Davanın açıldığı tarihte 556 sayılı Markaların Korunması Hakkında Kanun Hükmünde Kararname yürürlükte olup, somut uyuşmazlığa bu hükümler uygulanacaktır.
Markaya tecavüz hâlinde 556 sayılı KHK’nın 62/1-b maddesi gereğince, marka hakkı tecavüze uğrayan marka sahibi, mahkemeden, şartları varsa maddi zararının tazminini talep edebilir. 556 sayılı KHK’nın 64. maddesinde ise “tazminat” kenar başlığı altında haksız fiile özgü terimlere yer verilerek maddi tazminat ayrıca düzenlenmiştir. Esasında her iki maddede düzenlenen maddi tazminat davası aynı olup, 556 sayılı KHK’nın 62/1-b maddesi genel nitelikte düzenleme içerirken aynı KHK’nın 64. maddesinde yaygın bir ihlal hâli olan “taklit” olgusu ayrıca düzenlenmiştir.

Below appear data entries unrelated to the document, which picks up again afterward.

(* ===== verification/Link.v ===== *)
(** * One link: from a socket that sends to the socket of its peer

    The two ends of a connection once features are agreed: what one end is asked
    to send, in whole packets or in fragments, its peer passes on, whatever the
    order in which the transport delivers the messages.  Each end is a socket in
    a world of its own, and all that passes between them are messages. *)

From S2P Require Import Prelude Commands Adapter Socket World Lifecycle Fragment Protocol.
Import adapters.

(** ** Sending *)

Section Sender.
Context {A I E : Type} `{SocketAdapterSpec A} `{WaterInterface I} `{Unregister E} `{NewRandom}.
Implicit Types (s : Socket A) (w : World A I E).

(** A transport as long as it works: a message within its limit is sent, and it
    goes on working. *)
Definition keeps_working (W : A → Prop) : Prop :=
  ∀ a m, W a → len m <= MaxDataPayloadLen a →
    (WriteDataMessage m a).2 = None ∧ W (WriteDataMessage m a).1.

(** The socket after a packet was sent over a working transport. *)
Definition written s (packet : bytes) : Socket A :=
  if fragmentationEnabled s then
    match writePacketFragmented packet (MaxDataPayloadLen (adapter s)) s with
    | Ret (s', _) => s'
    | _ => s
    end
  else s <| adapter := (WriteDataMessage packet (adapter s)).1 |>.

(** What a sender on a working transport may be given. *)
Definition fits s (packet : bytes) : Prop :=
  0 < len packet ∧
  if fragmentationEnabled s then sendable (MaxDataPayloadLen (adapter s)) packet
  else len packet <= MaxDataPayloadLen (adapter s).

Section Working.
Context {W : A → Prop} (HW : keeps_working W).

Lemma fragment_message_len id dataLen p count packet i m :
  0 <= p → fragment_message id dataLen p count packet i = Ret m → len m <= p + 5.
Proof.
  intros Hp. unfold fragment_message, go_slice. case_match eqn:Er; [|done].
  apply andb_true_iff in Er as [Er _]. apply andb_true_iff in Er as [Hge Hle].
  apply Z.leb_le in Hge, Hle.
  cbn [mbind outcome_bind]. intros [= <-]. rewrite !len_cons. unfold len. rewrite length_take.
  set (a := u16 (i * p)) in *. assert (Hu : u16 (a + p) <= a + p) by (apply Z.mod_le; lia).
  destruct (Z.ltb_spec dataLen (u16 (a + p))); lia.
Qed.

Lemma write_fragments_works id dataLen p count packet n i s s' err :
  W (adapter s) → 0 <= p → p + 5 <= MaxDataPayloadLen (adapter s) →
  write_fragments id dataLen p count packet n i s = Ret (s', err) →
  err = None ∧ W (adapter s').
Proof.
  intros Hs Hp. revert i s Hs.
  induction n as [|n IH]; intros i s Hs Hlim; cbn [write_fragments]; [by intros [= <- <-]|].
  destruct (fragment_message _ _ _ _ _ _) as [m| |] eqn:Em; [|done..]. cbn [mbind outcome_bind].
  apply fragment_message_len in Em; [|done].
  destruct (HW (adapter s) m Hs ltac:(lia)) as [Hn Hw].
  destruct (WriteDataMessage m (adapter s)) as [ad e] eqn:Ed. simpl in Hn, Hw. subst e.
  apply data_ok in Ed as (_ & Hmax & _). apply IH; [done|]. simpl. by rewrite Hmax.
Qed.

Lemma writePacketFragmented_works packet s s' err :
  W (adapter s) → sendable (MaxDataPayloadLen (adapter s)) packet →
  writePacketFragmented packet (MaxDataPayloadLen (adapter s)) s = Ret (s', err) →
  err = None ∧ W (adapter s').
Proof.
  intros Hs (Hl & Hm & Hlong). unfold writePacketFragmented.
  rewrite (u16_small (len packet)), (u16_small (len packet + 1)) by lia. case_match eqn:Ef.
  - apply Z.leb_le in Ef. destruct (HW (adapter s) (128 :: packet) Hs) as [Hn Hw].
    { rewrite len_cons. lia. }
    destruct (WriteDataMessage _ (adapter s)) as [ad e]. by intros [= <- <-].
  - apply Z.leb_gt in Ef. destruct Hlong as (H5 & _); [lia|].
    cbv zeta. case_match; [done|]. rewrite (u16_small (_ - 5)) by lia.
    apply write_fragments_works; simpl; [done|lia..].
Qed.

(** Sending changes the adapter and the last identifier, and keeps the limit. *)
Lemma written_spec s packet :
  W (adapter s) → fits s packet →
  W (adapter (written s packet))
  ∧ MaxDataPayloadLen (adapter (written s packet)) = MaxDataPayloadLen (adapter s)
  ∧ (∃ ad id, written s packet = s <| adapter := ad |> <| lastFragmentID := id |>)
  ∧ (fragmentationEnabled s = true →
       writePacketFragmented packet (MaxDataPayloadLen (adapter s)) s = Ret (written s packet, None))
  ∧ (fragmentationEnabled s = false →
       sent_data (adapter (written s packet)) = sent_data (adapter s) ++ [packet]).
Proof.
  intros Hs [Hl Hf]. unfold written. destruct (fragmentationEnabled s).
  - destruct (writePacketFragmented_sends packet _ s Hf) as (ad & id & err & k & Ew & _).
    rewrite Ew. destruct (writePacketFragmented_works _ _ _ _ Hs Hf Ew) as [-> Hw].
    apply writePacketFragmented_limit in Ew as Hm. split_and!; try done. by eexists _, _.
  - destruct (HW (adapter s) packet Hs Hf) as [Hn Hw].
    destruct (WriteDataMessage packet (adapter s)) as [ad e] eqn:Ew. simpl in Hn, Hw. subst e.
    apply data_ok in Ew as (Ed & Em & _). split_and!; try done.
    exists ad, (lastFragmentID s). by destruct s.
Qed.

Lemma retry_once packet s s' :
  writePacketFragmented packet (MaxDataPayloadLen (adapter s)) s = Ret (s', None) →
  write_retry retry_fuel packet s = Ret (s', None).
Proof.
  intros Ew. assert (∃ n, retry_fuel = S n) as [n ->].
  { exists (Z.to_nat 65536). unfold retry_fuel. change 65537 with (Z.succ 65536).
    by rewrite Z2Nat.inj_succ by lia. }
  cbn [write_retry]. by rewrite Ew.
Qed.

(** [WritePacket] on a ready socket over a working transport. *)
Lemma run_WritePacket w sid s packet :
  socks w !! sid = Some s → ignores_data s = false → W (adapter s) → fits s packet →
  WritePacket sid packet w = Ret (put w sid (written s packet), None).
Proof.
  intros Hs Hi Hw Hfit. destruct (written_spec s packet Hw Hfit) as (_ & _ & _ & Hfrag & _).
  destruct Hfit as [Hl Hsend].
  unfold WritePacket. erewrite run_bind by (by apply run_sock_at). rewrite Hi.
  destruct (fragmentationEnabled s) eqn:Ef; cbn [negb].
  - destruct Hsend as (Hlen & _).
    rewrite (proj2 (Z.leb_gt _ _)), (proj2 (Z.ltb_ge _ _)) by lia. cbn [orb].
    apply (run_local w sid s); [done|]. apply retry_once. by apply Hfrag.
  - destruct (HW (adapter s) packet Hw Hsend) as [Hn _].
    rewrite <- (put_lookup w sid s) at 1 by done. erewrite run_bind by apply run_adapter.
    rewrite Hn. unfold written. by rewrite Ef.
Qed.

(** A ready sender stays one. *)
Definition sender s : Prop := ignores_data s = false ∧ W (adapter s).

Lemma written_sender s packet :
  sender s → fits s packet →
  sender (written s packet) ∧ (∀ p, fits s p → fits (written s packet) p).
Proof.
  intros [Hi Hw] Hfit. destruct (written_spec s packet Hw Hfit) as (Hw' & Hm & (ad & id & Es) & _).
  split; [split; [by rewrite Es|done]|]. intros p [Hp Hs]. split; [done|]. rewrite Hm. by rewrite Es.
Qed.

(** What a run of sends puts on the transport. *)
Lemma send_all_written packets s :
  sender s → Forall (fits s) packets → fragmentationEnabled s = true →
  send_all packets s = Ret (foldl written s packets, None).
Proof.
  revert s. induction packets as [|p packets IH]; intros s Hs Hf Hfrag; [done|].
  apply Forall_cons in Hf as [Hp Hf]. cbn [send_all foldl].
  destruct (written_spec s p (proj2 Hs) Hp) as (_ & _ & (ad & id & Es) & Hrun & _).
  rewrite (Hrun Hfrag). cbn [mbind outcome_bind].
  destruct (written_sender s p Hs Hp) as [Hs' Hfits]. apply IH; [done| |by rewrite Es].
  eapply Forall_impl; [exact Hf|done].
Qed.

Lemma plain_written packets s :
  sender s → Forall (fits s) packets → fragmentationEnabled s = false →
  sent_data (adapter (foldl written s packets)) = sent_data (adapter s) ++ packets.
Proof.
  revert s. induction packets as [|p packets IH]; intros s Hs Hf Hfrag; [by rewrite app_nil_r|].
  apply Forall_cons in Hf as [Hp Hf]. cbn [foldl].
  destruct (written_spec s p (proj2 Hs) Hp) as (_ & _ & (ad & id & Es) & _ & Hsent).
  destruct (written_sender s p Hs Hp) as [Hs' Hfits].
  rewrite IH; [|done|eapply Forall_impl; [exact Hf|done]|by rewrite Es].
  by rewrite (Hsent Hfrag), <- app_assoc.
Qed.

End Working.
End Sender.

(** ** Receiving *)

(** A message that a receiver that defragments does not refuse. *)
Definition acceptable (m : bytes) : Prop := 2 <= len m ∧ (byte_at m 0 = 128 ∨ 6 <= len m).

Lemma chunk_nonempty p packet i :
  (0 < p)%nat → (i < chunk_count p packet)%nat → 0 < len (chunk p packet i).
Proof.
  intros Hp Hi. unfold chunk, chunk_count, len in *. rewrite length_take, length_drop.
  assert (i * p < length packet)%nat; [|lia].
  pose proof (Nat.div_mod_eq (length packet + p - 1) p).
  pose proof (Nat.mod_upper_bound (length packet + p - 1) p). nia.
Qed.

Lemma wire_acceptable id maxLen packet :
  sendable maxLen packet → Forall acceptable (wire_messages id maxLen packet).
Proof.
  intros (Hl & Hm & Hs). unfold wire_messages. destruct (Z.leb_spec (len packet + 1) maxLen) as [Hle|Hgt].
  - constructor; [|done]. split; [rewrite len_cons; lia|by left].
  - destruct (Hs Hgt) as (H5 & _). apply Forall_fmap, Forall_forall. intros i Hi%elem_of_seq.
    simpl. unfold fragment, acceptable. rewrite len_cons, len_app.
    assert (Hc : 0 < len (chunk (Z.to_nat (maxLen - 5)) packet i)) by (apply chunk_nonempty; lia).
    change (len (packetID_bytes id)) with 4. split; [lia|right; lia].
Qed.

Section Receiver.
Context {A : Type} `{SocketAdapter A}.
Implicit Types s r : Socket A.

(** Receiving a message touches only the reassembly buffer, and one that is
    acceptable is not refused. *)
Lemma receive_data_buffer now m r :
  ∃ d, (receive_data now m r).1 = r <| defragBuffer := d |>.
Proof.
  unfold receive_data, store_fragment. exists (defragBuffer (receive_data now m r).1).
  unfold receive_data, store_fragment. repeat case_match; by destruct r.
Qed.

Lemma receive_acceptable now m r :
  (fragmentationEnabled r = true → acceptable m) → (receive_data now m r).2 ≠ Refuse.
Proof.
  intros Hm. unfold receive_data, store_fragment. destruct (ignores_data r); [done|].
  destruct (fragmentationEnabled r); [|done]. cbn [negb].
  destruct (Hm eq_refl) as [Hl Hm']. rewrite (proj2 (Z.ltb_ge _ _)) by lia.
  destruct (Z.eqb_spec (byte_at m 0) 128) as [|Hne]; [done|].
  rewrite (proj2 (Z.ltb_ge _ _)) by (destruct Hm'; lia). by case_match.
Qed.

(** A socket that does not defragment passes every message on. *)
Lemma receive_plain arrivals r :
  ignores_data r = false → fragmentationEnabled r = false → receive_all arrivals r = (r, arrivals.*2).
Proof.
  intros Hi Hf. induction arrivals as [|[now m] arrivals IH]; [done|]. cbn [receive_all].
  unfold receive_data. rewrite Hi, Hf. cbn [negb]. by rewrite IH.
Qed.

End Receiver.

(** ** The link *)

(** What both ends agree on, and what is to be sent: packets that fit and, where
    they may travel in pieces, identifiers that the receiver can tell apart. *)
Record link {A B} `{SocketAdapter A} (W : A → Prop) (s : Socket A) (r : Socket B)
    (packets : list bytes) : Prop := {
  link_sender : sender (W := W) s;
  link_receiver : ignores_data r = false;
  link_same : fragmentationEnabled r = fragmentationEnabled s;
  link_fits : Forall (fits s) packets;
  link_ids : fragmentationEnabled s = true →
    0 <= lastFragmentID s ∧ lastFragmentID s + len packets < 4294967296 ∧ len packets < 256
    ∧ ∀ id, lastFragmentID s < id <= lastFragmentID s + len packets →
        defragBuffer r !! header_id id = None }.

Lemma link_perm {A B} `{SocketAdapter A} W (s : Socket A) (r : Socket B) l l' :
  l ≡ₚ l' → link W s r l → link W s r l'.
Proof.
  intros Hp [H1' H2' H3' H4' H5']. constructor; [done..|by rewrite <- Hp|].
  intros Hf. replace (len l') with (len l) by (unfold len; by rewrite Hp). auto.
Qed.

(** What is written at one end is what arrives at the other. *)
Lemma link_carries {A B} `{SocketAdapterSpec A} W (s : Socket A) (r : Socket B) packets :
  keeps_working W → link W s r packets →
  ∃ msgs, sent_data (adapter (foldl written s packets)) = sent_data (adapter s) ++ msgs
    ∧ (fragmentationEnabled r = true → Forall acceptable msgs)
    ∧ ∀ arrivals, arrivals.*2 ≡ₚ msgs →
        ∃ out, receive_all arrivals r = (r, out) ∧ out ≡ₚ packets.
Proof.
  intros HW [Hs Hr Hsame Hf Hids]. destruct (fragmentationEnabled s) eqn:Ef.
  - destruct (Hids eq_refl) as (Hpos & Hn & Hlt & Hfree).
    assert (Hsend : Forall (sendable (MaxDataPayloadLen (adapter s))) packets).
    { eapply Forall_impl; [exact Hf|]. intros p [_ Hp]. by rewrite Ef in Hp. }
    destruct (send_all_messages packets s Hsend) as (s' & err & E & Hm).
    rewrite (send_all_written HW packets s Hs Hf Ef) in E. injection E as <- <-.
    eexists. split; [by apply Hm|].
    pose proof (numbered_can_send (lastFragmentID s) _ packets Hsend) as Hcan. split.
    + intros _. apply Forall_concat, Forall_fmap. eapply Forall_impl; [exact Hcan|].
      intros [[id maxLen] packet] Ht. by apply wire_acceptable.
    + intros arrivals Harr.
      rewrite <- (packets_numbered (lastFragmentID s) (MaxDataPayloadLen (adapter s)) packets).
      apply reassembly; [done| | |done].
      * split; [done|by apply numbered_NoDup].
      * apply Forall_forall. intros t Ht. apply Hfree. by apply numbered_ids in Ht.
  - exists packets. split; [by apply (plain_written HW)|]. split; [congruence|].
    intros arrivals Harr. exists arrivals.*2. split; [by apply receive_plain|done].
Qed.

556 sayılı KHK’nın 66/1. maddesi gereğince, marka sahibinin uğradığı zarar, sadece fiili kaybın değerini değil, ayrıca marka hakkına tecavüz dolayısıyla yoksun kalınan kazancı da kapsamaktadır. Buna göre “maddi zarar” iki kalemden oluşmakta olup, hem meydana gelen “fiili kaybı” hem de marka hakkı sahibinin tecavüz dolayısıyla “yoksun kaldığı kazancı” içermektedir. Kural olarak miktarı zarar gören tarafından ispatlanmak şartıyla her iki maddi zarar kaleminin de tazmini talep olunabilir .Fiili kayıp, marka hakkına tecavüz nedeniyle marka sahibinin mal varlığında meydana gelen net azalmayı ifade eder. Mal varlığındaki azalma aktifin azalması şeklinde olabileceği gibi pasifin artması suretiyle de gerçekleşebilir. Fiili kaybın ne şekilde hesaplanacağı madde metninde açıkça yer almamaktadır. Ancak “fiili kaybın” değerinin belirlenmesinde genel hüküm olan 818 sayılı Borçlar Kanunu’nun (BK) 42-44. maddeleri kıyas yoluyla uygulanır. Mahkeme bu hükümler gereğince tazminatı 818 sayılı BK’nın 43/1. maddesine göre tayin eder . Fiili kayıp kalemlerine örnek olarak; marka hakkına tecavüzün önlenmesi için yapılan masraflar, dava masrafları, mal veya hizmet pazarında pazar kaybı, yatırımların bu süreçte boşa gitmesi, istihdam edilenlere bu süreçte ödenen fazla paralar ile bunun telafi edilmesi için yapılan masraflar (promosyon, kalıp ve ambalaj değiştirme, imaj yenileme, imajı hatırlatma, karışıklığı kaldırma masrafları vs.) gösterilebilir.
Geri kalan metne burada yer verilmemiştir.